Same-sex marriage is legal in New York now, and it's about damn time.

For five days, the Republican-controlled Senate debated and amended the same-sex-marriage bill to include stronger exemptions for religious groups; the negotiations kept legislators in Albany past the summer-recess deadline and into the night yesterday. At around 10:30, all but one member of the Democratic caucus, state Sen. Ruben Diaz, and four Republicans joined the majority to pass the bill by 33-to-29. Gov. Andrew Cuomo signed the law shortly before midnight, setting off jubilant celebrations in Manhattan's gay neighborhoods.

To denizens of liberal New York City -- the home of Stonewall, the birthplace of the gay-rights movement; and Act Up -- yesterday's vote marked the end of what had become an embarrassment. The state is the sixth to allow gay marriage (The District of Columbia also allows it). It's been eight years since the Massachusetts Supreme Court found that gay people deserved equal protection of the law and the right to marry, which ignited a nationwide battle over marriage and led 29 states to pass amendments to their constitutions that define the institution as being between a man and a woman. The New York bill had easily passed the state Assembly twice before, but it has always been stymied in the Senate, where representation is disproportionately skewed toward the rural and conservative areas of the state.

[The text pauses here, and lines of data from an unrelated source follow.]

(* ===== verification/Owner.v ===== *)
(** * The client owner (src/nfs4.rs, [ClientOwner]; codec.rs,
      [latch_fatal_sequence_flags])

    A process has one owner, shared by its sessions: an identity, the verifier
    that tells the server which incarnation of it connects, and the counter
    that names open owners.  When the server reports that it revoked the
    client's state, the session that sees it first rotates the verifier, so
    that the next session registers as a new incarnation.

    [Ulid::new] is a library call: a fresh identifier is an argument. *)

From stdpp Require Import pretty.
From S2P Require Import Prelude Proto Replies.

(** [u64::from_be_bytes] of the last eight of a ULID's sixteen bytes. *)
Definition verifier_from_ulid (ulid : bytes) : Z := be_value (drop 8 ulid).

(** [format!("{id}")] *)
Definition decimal (n : Z) : str := str_of (pretty (Z.to_N n)).

Module ClientOwner.

Record t : Type := mk { verifier : Z; ownerid : str; owner_counter : Z }.

(** [nonce_text] is the display form of the ULID [nonce]. *)
Definition new (process_id : Z) (nonce : bytes) (nonce_text : str) : t :=
  mk (verifier_from_ulid nonce)
     (str_of "nfs-crust:" ++ decimal process_id ++ str_of ":" ++ nonce_text) 1.

Definition verifier_value (o : t) : Z := verifier o.

(** The compare-and-swap: whether it succeeded, and the owner after it. *)
Definition rotate_verifier_if_current (ulid : bytes) (expected : Z) (o : t) : bool * t :=
  let replacement := verifier_from_ulid ulid in
  let replacement := if replacement =? expected then wrap64 (expected + 1) else replacement in
  if verifier o =? expected then (true, mk replacement (ownerid o) (owner_counter o))
  else (false, o).

Definition next_open_owner (o : t) : str * t :=
  (OPEN_OWNER_PREFIX ++ decimal (owner_counter o),
   mk (verifier o) (ownerid o) (wrap64 (owner_counter o + 1))).

End ClientOwner.

(** [latched.fetch_or(status_flags)], then the rotation for the first report
    of lost state: the flags latched now, whether the verifier was rotated,
    and the owner. *)
Definition latch_fatal_sequence_flags (latched : Z) (ulid : bytes) (owner : ClientOwner.t)
    (session_client_verifier status_flags : Z) : Z * bool * ClientOwner.t :=
  let previous := latched in
  let latched := Z.lor latched status_flags in
  if negb (Z.land status_flags SEQ4_STATUS_STATE_LOST =? 0)
     && (Z.land previous SEQ4_STATUS_STATE_LOST =? 0) then
    let '(rotated, owner) :=
      ClientOwner.rotate_verifier_if_current ulid session_client_verifier owner in
    (latched, rotated, owner)
  else (latched, false, owner).

(** ** Open owners *)

Lemma str_of_inj s1 s2 : str_of s1 = str_of s2 → s1 = s2.
Proof.
  unfold str_of. intros H.
  rewrite <- (String.string_of_list_ascii_of_string s1), <- (String.string_of_list_ascii_of_string s2).
  f_equal. eapply list_fmap_eq_inj; [|exact H].
  intros a b Hab. apply Nat2Z.inj in Hab.
  rewrite <- (Ascii.ascii_nat_embedding a), <- (Ascii.ascii_nat_embedding b). by f_equal.
Qed.

Lemma decimal_inj n m : 0 ≤ n → 0 ≤ m → decimal n = decimal m → n = m.
Proof.
  intros Hn Hm H%str_of_inj. apply (inj pretty) in H. lia.
Qed.

(** [n] open owners drawn in a row. *)
Fixpoint draw_owners (n : nat) (o : ClientOwner.t) : list str * ClientOwner.t :=
  match n with
  | O => ([], o)
  | S n =>
      let '(name, o) := ClientOwner.next_open_owner o in
      let '(names, o) := draw_owners n o in
      (name :: names, o)
  end.

Lemma draw_owners_spec n o :
  0 ≤ ClientOwner.owner_counter o → ClientOwner.owner_counter o + Z.of_nat n ≤ u64_max →
  (draw_owners n o).1 =
  (λ i, OPEN_OWNER_PREFIX ++ decimal i) <$> seqZ (ClientOwner.owner_counter o) (Z.of_nat n).
Proof.
  revert o. induction n as [|n IH]; intros o Ho Hb; [done|].
  cbn [draw_owners ClientOwner.next_open_owner].
  destruct (draw_owners n _) as [names o'] eqn:Hd. cbn [fst].
  rewrite seqZ_cons by lia. cbn [fmap list_fmap]. f_equal.
  replace (Z.pred (Z.of_nat (S n))) with (Z.of_nat n) by lia.
  assert (Hw : wrap64 (ClientOwner.owner_counter o + 1) = Z.succ (ClientOwner.owner_counter o)).
  { unfold wrap64. rewrite Z.mod_small; unfold_widths; lia. }
  specialize (IH (ClientOwner.mk (ClientOwner.verifier o) (ClientOwner.ownerid o)
    (wrap64 (ClientOwner.owner_counter o + 1)))). rewrite Hd in IH. cbn in IH.
  rewrite Hw in IH. apply IH; unfold_widths; lia.
Qed.

(** Open owners are never shared: however many a client draws before its
    64-bit counter is exhausted, no two carry the same name, so the server
    keeps the open state of every file apart. *)
Theorem open_owners_distinct n o :
  0 ≤ ClientOwner.owner_counter o → ClientOwner.owner_counter o + Z.of_nat n ≤ u64_max →
  NoDup (draw_owners n o).1.
Proof.
  intros Ho Hb. rewrite draw_owners_spec by done. apply NoDup_fmap_2_strong; [|apply NoDup_seqZ].
  intros i j Hi%elem_of_seqZ Hj%elem_of_seqZ H. apply app_inv_head in H.
  apply decimal_inj; [lia..|done].
Qed.

Lemma open_owners_distinct_witness :
  NoDup (draw_owners 12 (ClientOwner.new 4 (replicate 16 7) (str_of "N"))).1.
Proof. apply open_owners_distinct; vm_compute; discriminate. Defined.

(** ** Verifier rotation *)

Lemma rotate_spec ulid expected o :
  is_u64 expected →
  let '(rotated, o') := ClientOwner.rotate_verifier_if_current ulid expected o in
  (rotated = true ↔ ClientOwner.verifier o = expected) ∧
  (rotated = false → o' = o) ∧
  (rotated = true → ClientOwner.verifier o' ≠ expected).
Proof.
  intros He. unfold ClientOwner.rotate_verifier_if_current.
  destruct (Z.eqb_spec (ClientOwner.verifier o) expected) as [Heq|Hne]; [|naive_solver].
  split_and!; [naive_solver|done|]. intros _. cbn.
  destruct (Z.eqb_spec (verifier_from_ulid ulid) expected); [|done].
  unfold wrap64. destruct (decide (expected = u64_max)) as [->|].
  - vm_compute. discriminate.
  - rewrite Z.mod_small; unfold_widths; lia.
Qed.

(** The reports of one session, in order, each with the ULID drawn for it:
    how often the verifier was rotated. *)
Fixpoint latch_all (reports : list (bytes * Z)) (latched : Z) (verifier : Z) (o : ClientOwner.t)
  : nat * ClientOwner.t :=
  match reports with
  | [] => (0%nat, o)
  | (ulid, flags) :: reports =>
      let '(latched, rotated, o) := latch_fatal_sequence_flags latched ulid o verifier flags in
      let '(n, o) := latch_all reports latched verifier o in
      ((if rotated then S n else n), o)
  end.

Lemma latch_all_after_loss reports latched verifier o :
  Z.land latched SEQ4_STATUS_STATE_LOST ≠ 0 → latch_all reports latched verifier o = (0%nat, o).
Proof.
  revert latched. induction reports as [|[ulid flags] reports IH]; intros latched Hl; [done|].
  cbn [latch_all]. unfold latch_fatal_sequence_flags.
  rewrite (proj2 (Z.eqb_neq (Z.land latched _) 0) Hl), andb_false_r, IH; [done|].
  rewrite Z.land_lor_distr_l, Z.lor_eq_0_iff. tauto.
Qed.

Definition reports_loss (flags : Z) : Prop := Z.land flags SEQ4_STATUS_STATE_LOST ≠ 0.

#[global] Instance reports_loss_dec flags : Decision (reports_loss flags).
Proof. unfold reports_loss. apply _. Defined.

Lemma latch_all_spec reports latched verifier o :
  is_u64 verifier → Z.land latched SEQ4_STATUS_STATE_LOST = 0 →
  let '(n, o') := latch_all reports latched verifier o in
  if decide (Exists (λ r, reports_loss r.2) reports) then
    ClientOwner.verifier o' ≠ verifier ∧
    n = (if decide (ClientOwner.verifier o = verifier) then 1 else 0)%nat
  else n = 0%nat ∧ o' = o.
Proof.
  intros Hv. revert latched. induction reports as [|[ulid flags] reports IH]; intros latched Hl.
  { cbn. destruct (decide _) as [H|]; [by apply Exists_nil in H|done]. }
  cbn [latch_all]. unfold latch_fatal_sequence_flags. rewrite Hl. cbn [Z.eqb].
  rewrite andb_true_r. destruct (decide (reports_loss flags)) as [Hf|Hf].
  - unfold reports_loss in Hf. rewrite (proj2 (Z.eqb_neq _ _) Hf). cbn [negb].
    pose proof (rotate_spec ulid verifier o Hv) as Hr.
    destruct (ClientOwner.rotate_verifier_if_current ulid verifier o) as [rotated o1].
    destruct Hr as (Hiff & Hno & Hyes).
    rewrite latch_all_after_loss by (rewrite Z.land_lor_distr_l, Z.lor_eq_0_iff; tauto).
    rewrite decide_True by (apply Exists_cons; by left). destruct rotated.
    + rewrite decide_True by (by apply Hiff). auto.
    + rewrite Hno by done. assert (ClientOwner.verifier o ≠ verifier).
      { intros H. apply Hiff in H. done. }
      by rewrite decide_False.
  - unfold reports_loss in Hf. apply dec_stable in Hf. rewrite Hf. cbn [negb Z.eqb].
    specialize (IH (Z.lor latched flags)).
    rewrite Z.land_lor_distr_l, Hl, Hf in IH. specialize (IH eq_refl).
    destruct (latch_all reports _ verifier o) as [n o'].
    destruct (decide (Exists (λ r, reports_loss r.2) reports)) as [He|He].
    + rewrite decide_True by (apply Exists_cons; by right). done.
    + rewrite decide_False; [done|]. intros [H|H]%Exists_cons; [|done].
      unfold reports_loss in H. cbn in H. congruence.
Qed.

(** Lost client state is answered by exactly one new incarnation.  A
    session that receives any sequence of fatal status flags rotates the
    shared verifier at most once: at the first report of lost state, if no
    other session has rotated it since; afterwards the owner's verifier
    differs from the one the session registered with, so a reconnect never
    presents the revoked incarnation again; and without such a report the
    owner is left alone. *)
Theorem verifier_rotated_once reports verifier o :
  is_u64 verifier →
  let '(n, o') := latch_all reports 0 verifier o in
  if decide (Exists (λ r, reports_loss r.2) reports) then
    ClientOwner.verifier o' ≠ verifier ∧
    n = (if decide (ClientOwner.verifier o = verifier) then 1 else 0)%nat
  else n = 0%nat ∧ o' = o.
Proof. intros Hv. by apply latch_all_spec. Qed.

Lemma verifier_rotated_once_witness :
  let o := ClientOwner.new 4 (replicate 16 0) [] in
  (latch_all [(replicate 16 0, SEQ4_STATUS_LEASE_MOVED);
              (replicate 16 0, SEQ4_STATUS_ADMIN_STATE_REVOKED);
              (replicate 16 9, SEQ4_STATUS_ADMIN_STATE_REVOKED)] 0 0 o).1 = 1%nat.
Proof.
  intros o. pose proof (verifier_rotated_once
    [(replicate 16 0, SEQ4_STATUS_LEASE_MOVED);
     (replicate 16 0, SEQ4_STATUS_ADMIN_STATE_REVOKED);
     (replicate 16 9, SEQ4_STATUS_ADMIN_STATE_REVOKED)] 0 o ltac:(ulia)) as H.
  destruct (latch_all _ 0 0 o) as [n o'].
  destruct (decide _) as [_|Hn] in H; [by destruct H|].
  destruct Hn. apply Exists_cons. right. apply Exists_cons. left. vm_compute. discriminate.
Defined.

One of the most striking things about the week-long battle was how much of it hinged on the canard that worked so well for anti-marriage activists in California: If gay marriage is passed, religious organizations will be forced to marry same-sex couples, and businesses that object to homosexuality will be sued for refusing to provide their services at gay weddings. Under current law, religious leaders already can't be compelled to sanctify a same-sex union, making this bill's provision a politically motivated redundancy. Whether passing a same-sex marriage law without a religious exemption for businesses makes a difference is a more murky question. City and state nondiscrimination laws might have required businesses to provide their services at gay weddings -- a protection the law passed yesterday supersedes. But it's hard to imagine too many people in the wedding industry turning down money, and which gay couple would want to hire a homophobic organization anyway?

Including religious protections in the bill, however, did provide the handful of Republicans who voted for it the political cover they needed. State Sen. Mark Grisanti, a Republican, said as much in his comments before voting yes: "I believe if this bill fails, I believe that the next time around those religious protections won't be there."

Claiming to have fought for the best possible legal protections for religious organizations allowed Grisanti and the three other Republicans who joined him -- state Sens. James Alesi, Stephen Saland, and Roy McDonald -- to appease all but the most ardent gay-rights opponents (and, if you're less cynical about politicians' sincerity than I am, their moral conscience as well). Even for those who voted no, including New York Senate Majority Leader Dean Skelos, the religious exemptions made it easier for opponents to allow the issue to come to a vote, even though they knew this time, it would mean a victory for same-sex marriage.

When the history of same-sex marriage is written, New York will be but a footnote; it wasn't first, and it won't be the last. This is not to say that passing same-sex marriage in New York -- the media capital of the country and one of its most populous states -- is no big deal. Hundreds of thousands of gay couples in the state will now be able to pursue fulfillment in the same way as their straight friends, and it will also provide momentum for other states to pass similar laws.

But in Grisanti's words one can hear the echo of state Sen. Ruben Diaz's wistful comment right before the vote: "gay marriage is inevitable in New York." That's true elsewhere, too.